Weekend warriors

“Thank God it’s Friday.”

I’ve used that phrase so many times in my life, I can’t even remember, even if it did lose its meaning for a while back in the dark days of my final uni year, where the traditional ideas of time off and relaxation went out the window (along with any notion of nutritional balance, personal grooming and normal social interaction). At degree show this year, I stood with a group of guys who I’d graduated with, talking about the past year and what was different – when the return of the weekend was mentioned, we all looked wistfully into the middle distance, smiling.

So these little pockets of workless freedom now come along every week, and like everyone else, I have to think about what the hell to do with myself now I’ve cut loose of the Art School. If you know me, you’ll know a few things – namely that I hate to be idle, I need to be social, I make astonishing sandwiches and I’ll travel back to Scotland at the drop of a hat. A whole year after I got my Saturday nights and Sunday mornings back, I decided the best way to spend the weekend would be doing design, in a uni, at Social Innovation Camp. Go figure.

Catherine and a James leading the way...

If you’re not familiar with the premise, it’s fairly straightforward – from near enough 100 submitted social start-up ideas, the good people at SI Camp whittle them down to the six most promising, and issue a call to arms. A bunch of developers, service designers and graphic designers then muster themselves and help those with the ideas to bring something together by the Sunday afternoon, ready to pitch for the glory of victory, and the promise of the support to make things happen. In a nutshell – 36 hours to change the world.

Team ShareCare, including a bevvy of men called James.

In all honesty, I had no idea what to expect from the weekend. I walked into my team – originally titled Lend-A-Hand, later ShareCareClub – and saw a thought out, well-justified idea that was already being piled into by the project’s development team, and generally, a lot of other people called James. Did I arrive too late? Would there be any role for a service designer? Was another James really what my team needed?

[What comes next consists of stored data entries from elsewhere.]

(** * Mochi: live session orchestrator, audio codec, alarm scheduler, weather lookup

    A shallow embedding of the TypeScript sources

    - [services/geminiService.ts] (in the tree as [src/unnamed/part_001]):
      the audio codec, the weather lookup and the live session,
    - [services/alarmService.ts] (in the tree at the end of
      [src/components/UserInfoForm.tsx]): the alarm scheduler,
    - [types.ts]: [MochiState] and [ChatMessage],

    followed by the theorems that settle the properties stated about them.

    Conventions.
    - A JavaScript string is a [string] holding its UTF-8 bytes.  The source
      files are in normal form C; [includes] and [split] on well-formed text
      give the same answer on UTF-8 bytes as on UTF-16 code units.
    - [Date.now()] and [Date] values are integers (milliseconds), [Z].
    - Audio samples and audio-clock times are rationals, [Q]: every finite
      float is one, and the codec only multiplies and divides by [32768],
      which is exact on the sample values it handles.  Sums of clock times
      are taken exactly.
    - A function that can throw returns a [Result]; a handler that mutates
      module state and calls back into the UI is a computation in the monad
      [M], which threads the state, logs every outward call as an [Effect]
      and stops at the first throw, keeping the mutations made so far.
    - Handlers run one at a time and each runs to its end: what another
      handler could do while one is suspended at an [await] is not modelled.
    - A callback handed to [sessionPromise.then] is a microtask: it runs
      when the handler that queued it next awaits or ends, by returning or
      by throwing.  The answers to function calls are sent that way; until
      then they are pending.
    - A field that the SDK declares optional is an [option]; reading a
      property of an absent object throws a [TypeError].  The messages of
      the errors that the engine throws are those of V8.
      The two transcription accumulators, variables of the closure of
      [startLiveSession], are fields of the state, reset when a session
      starts. *)

From Stdlib Require Import ZArith QArith Qround Qminmax Qabs List Bool Lia Lqa.
From Stdlib Require Import Sorted.
From Stdlib Require Import Strings.String Strings.Ascii Strings.Byte.
Import ListNotations.

Close Scope Q_scope.
Open Scope string_scope.
Open Scope list_scope.
Open Scope Z_scope.

(** ** Errors and results *)

Inductive ErrorKind :=
  | GenericError          (* new Error(message) *)
  | RangeError
  | TypeError
  | NotSupportedError     (* DOMException *)
  | InvalidCharacterError (* DOMException *)
  | InvalidStateError.    (* DOMException *)

Record JSError := mkError { kind : ErrorKind; message : string }.

Inductive Result (A : Type) :=
  | Ok (a : A)
  | Throw (e : JSError).
Arguments Ok {A} a.
Arguments Throw {A} e.

Definition isOk {A} (r : Result A) : bool :=
  match r with Ok _ => true | Throw _ => false end.

(** ** JavaScript built-ins used by the sources *)

Module JS.

Definition chr (n : nat) : ascii := ascii_of_nat n.
Definition str1 (n : nat) : string := String (chr n) EmptyString.

(** The double quote, for template strings that contain one. *)
Definition dquote : string := str1 34.

(** [s.includes(sub)] *)
Fixpoint includes (s sub : string) : bool :=
  if prefix sub s then true
  else match s with
       | EmptyString => false
       | String _ s' => includes s' sub
       end.

(** [!s] on a string: the empty string is the only falsy one. *)
Definition truthy (s : string) : bool :=
  match s with EmptyString => false | _ => true end.

(** White space and line terminators of ECMAScript, as UTF-8 sequences:
    U+0009..U+000D, U+0020, U+00A0, U+1680, U+2000..U+200A, U+2028, U+2029,
    U+202F, U+205F, U+3000, U+FEFF. *)
Definition code (c : ascii) : Z := Z.of_nat (nat_of_ascii c).

Definition ws1 (c : ascii) : bool :=
  let n := code c in
  ((9 <=? n) && (n <=? 13)) || (n =? 32).

Definition ws2 (a b : ascii) : bool :=
  (code a =? 194) && (code b =? 160).

Definition ws3 (a b c : ascii) : bool :=
  let x := code a in
  let y := code b in
  let z := code c in
  ((x =? 225) && (y =? 154) && (z =? 128))
  || ((x =? 226) && (y =? 128)
      && (((128 <=? z) && (z <=? 138)) || (z =? 168) || (z =? 169) || (z =? 175)))
  || ((x =? 226) && (y =? 129) && (z =? 159))
  || ((x =? 227) && (y =? 128) && (z =? 128))
  || ((x =? 239) && (y =? 187) && (z =? 191)).

Fixpoint trimStartL (l : list ascii) : list ascii :=
  match l with
  | a :: l1 =>
      if ws1 a then trimStartL l1
      else match l1 with
           | b :: l2 =>
               if ws2 a b then trimStartL l2
               else match l2 with
                    | c :: l3 => if ws3 a b c then trimStartL l3 else l
                    | [] => l
                    end
           | [] => l
           end
  | [] => []
  end.

(** The same scan from the end, on the reversed list. *)
Fixpoint trimEndR (l : list ascii) : list ascii :=
  match l with
  | c :: l1 =>
      if ws1 c then trimEndR l1
      else match l1 with
           | b :: l2 =>
               if ws2 b c then trimEndR l2
               else match l2 with
                    | a :: l3 => if ws3 a b c then trimEndR l3 else l
                    | [] => l
                    end
           | [] => l
           end
  | [] => []
  end.

(** [s.trim()] *)
Definition trim (s : string) : string :=
  string_of_list_ascii
    (rev (trimEndR (rev (trimStartL (list_ascii_of_string s))))).

(** [s.split(sep)] for a one-character separator: never an empty list. *)
Fixpoint split (sep : ascii) (s : string) : list string :=
  match s with
  | EmptyString => [EmptyString]
  | String c s' =>
      if Ascii.eqb c sep then EmptyString :: split sep s'
      else match split sep s' with
           | p :: ps => String c p :: ps
           | [] => [String c EmptyString]
           end
  end.

(** Conversion of a number to the element type of an [Int16Array]:
    truncate towards zero, then wrap modulo 2^16 into [-32768, 32767]. *)
Definition truncate (x : Q) : Z :=
  if Qle_bool 0%Q x then Qfloor x else Qceiling x.

Definition wrap16 (n : Z) : Z := ((n + 32768) mod 65536 - 32768)%Z.

Definition ToInt16 (x : Q) : Z := wrap16 (truncate x).

(** [new Uint8Array(int16.buffer)]: two bytes per element, low byte first
    (typed arrays use the byte order of the platform, little-endian on
    every platform the application runs on). *)
Definition byteOfZ (n : Z) : byte :=
  match Byte.of_N (Z.to_N (n mod 256)) with
  | Some b => b
  | None => x00
  end.

Definition ZofByte (b : byte) : Z := Z.of_N (Byte.to_N b).

Definition bytesOfInt16 (n : Z) : list byte :=
  [byteOfZ (n mod 65536); byteOfZ ((n mod 65536) / 256)].

Definition int16OfBytes (lo hi : byte) : Z :=
  wrap16 (ZofByte lo + 256 * ZofByte hi).

(** [new Int16Array(buffer)]: a [RangeError] unless the byte length of
    the buffer is a multiple of the element size. *)
Fixpoint int16View (bytes : list byte) : option (list Z) :=
  match bytes with
  | [] => Some []
  | lo :: hi :: rest =>
      match int16View rest with
      | Some l => Some (int16OfBytes lo hi :: l)
      | None => None
      end
  | [_] => None
  end.

Definition Int16Array (buffer : list byte) : Result (list Z) :=
  match int16View buffer with
  | Some l => Ok l
  | None =>
      Throw (mkError RangeError
               "byte length of Int16Array should be a multiple of 2")
  end.

(** *** Base64: [btoa] on a binary string, [atob] (forgiving decode) *)

Definition b64char (n : Z) : ascii :=
  let k := n mod 64 in
  if k <? 26 then chr (Z.to_nat (65 + k))
  else if k <? 52 then chr (Z.to_nat (97 + (k - 26)))
  else if k <? 62 then chr (Z.to_nat (48 + (k - 52)))
  else if k =? 62 then chr 43
  else chr 47.

Definition b64val (c : ascii) : option Z :=
  let n := code c in
  if (65 <=? n) && (n <=? 90) then Some (n - 65)
  else if (97 <=? n) && (n <=? 122) then Some (n - 97 + 26)
  else if (48 <=? n) && (n <=? 57) then Some (n - 48 + 52)
  else if n =? 43 then Some 62
  else if n =? 47 then Some 63
  else None.

Definition pad : ascii := chr 61.

(** The 6-bit groups of the bytes, three bytes to four groups; [b64char]
    reads a group modulo 64. *)
Fixpoint groups (bs : list byte) : list Z :=
  match bs with
  | [] => []
  | [a] =>
      let n := ZofByte a * 65536 in
      [n / 262144; n / 4096]
  | [a; b] =>
      let n := ZofByte a * 65536 + ZofByte b * 256 in
      [n / 262144; n / 4096; n / 64]
  | a :: b :: c :: rest =>
      let n := ZofByte a * 65536 + ZofByte b * 256 + ZofByte c in
      n / 262144 :: n / 4096 :: n / 64 :: n :: groups rest
  end.

Definition padding (len : nat) : list ascii :=
  match Nat.modulo len 3 with
  | 1%nat => [pad; pad]
  | 2%nat => [pad]
  | _ => []
  end.

Definition btoa (bs : list byte) : string :=
  string_of_list_ascii (map b64char (groups bs) ++ padding (List.length bs)).

Definition asciiWhitespace (c : ascii) : bool :=
  let n := code c in
  (n =? 9) || (n =? 10) || (n =? 12) || (n =? 13) || (n =? 32).

(** One or two trailing [=] are dropped when the length is a multiple of 4. *)
Definition stripPadding (l : list ascii) : list ascii :=
  if (Z.of_nat (List.length l) mod 4 =? 0) && negb (Nat.eqb (List.length l) 0) then
    match rev l with
    | p :: q :: r =>
        if Ascii.eqb p pad
        then (if Ascii.eqb q pad then rev r else rev (q :: r))
        else l
    | _ => l
    end
  else l.

Fixpoint sextets (l : list ascii) : option (list Z) :=
  match l with
  | [] => Some []
  | c :: r =>
      match b64val c, sextets r with
      | Some v, Some vs => Some (v :: vs)
      | _, _ => None
      end
  end.

Fixpoint unpack (vs : list Z) : list byte :=
  match vs with
  | a :: b :: c :: d :: rest =>
      let n := a * 262144 + b * 4096 + c * 64 + d in
      byteOfZ (n / 65536) :: byteOfZ (n / 256) :: byteOfZ n :: unpack rest
  | [a; b; c] =>
      let n := a * 262144 + b * 4096 + c * 64 in
      [byteOfZ (n / 65536); byteOfZ (n / 256)]
  | [a; b] =>
      let n := a * 262144 + b * 4096 in
      [byteOfZ (n / 65536)]
  | _ => []
  end.

Definition invalidCharacter : JSError :=
  mkError InvalidCharacterError "The string to be decoded is not correctly encoded.".

Definition atob (s : string) : Result (list byte) :=
  let l := filter (fun c => negb (asciiWhitespace c)) (list_ascii_of_string s) in
  let l := stripPadding l in
  if Z.of_nat (List.length l) mod 4 =? 1 then Throw invalidCharacter
  else match sextets l with
       | Some vs => Ok (unpack vs)
       | None => Throw invalidCharacter
       end.

(** *** [parseFloat] *)

Inductive Number :=
  | NaN
  | Infinity (negative : bool)
  | Fin (q : Q).

Definition isNaN (n : Number) : bool :=
  match n with NaN => true | _ => false end.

Ralph and Kirsty during our epic blether. What a guy, unbelievable stories to tell.

It took a while to figure this one out, but in the best traditions of design, I listened, and I waited. My role was a little different from what I’m used to, but I hope I helped the team get the most out of our time talking to stakeholders, and to give them a bit of an education in mixing new insights into the concept, and mapping out the detail of the future service – even if we were blighted with some truly terrible post-it notes and an inability to notice when the mountain of dinner pizza had arrived. I hope that the guys I was working with got something out of it all – it certainly showed me the benefit of working in a team that includes developers throughout the design process, which strikes me as a great, productive way to work.

Half the service plan is on the floor at this point... love cheap post its.

In the truest sense, it was a team effort that involved everyone, and it was great to work with such an enthusiastic bunch of people. I will push a lot of credit towards the dev team for doing such an awesome job at creating a brilliant, engaging tech demo for the final pitch. Seeing dozens of people around the room leap up at receiving the ‘call to action’ for the service was experience design at its finest, and I couldn’t help but grin like an idiot as I heard the messages hitting their targets.

#sicamp feed at the presentations... we cut it fine, no mistake.

At the end of the weekend, with everyone fading a bit, and the smell of pizza crusts and stale coffee hanging rank in the air, the project won the backing of IRISS, and I was grinning all over again. When you do the maths (as Glen from SI Camp did) and think about the sheer amount of man-hours and effort that the 80-odd people there put in over the weekend, it’s pretty humbling, and utterly inspiring – as weekends go, it wasn’t relaxing, but bloody hell, it gives you faith in what a small group of focused, driven people can produce. If this weekend shows what enthusiasm and ability can combine to do, then God help anyone who doubts what can be achieved by those who believe in the power of social innovation.


The troops, some beers, and a train back to Glasgow

A massive thanks to everyone involved in the weekend – all the organisers, all the judges, everyone who gave up their time to help bring six great ideas to life – and of course, a special thanks to my team, especially Catherine, whose idea Lend-A-Hand (and subsequently ShareCareClub) was. It was a pleasure to be involved in such a worthwhile piece of work! Finally, well done to Food Radar, who won the overall event prize with a really nice concept around reducing food waste in retail.

  1. Only just spotted this write-up. Great summary of the weekend. Thanks again for all your valuable help – you were an excellent addition to the long list of James’.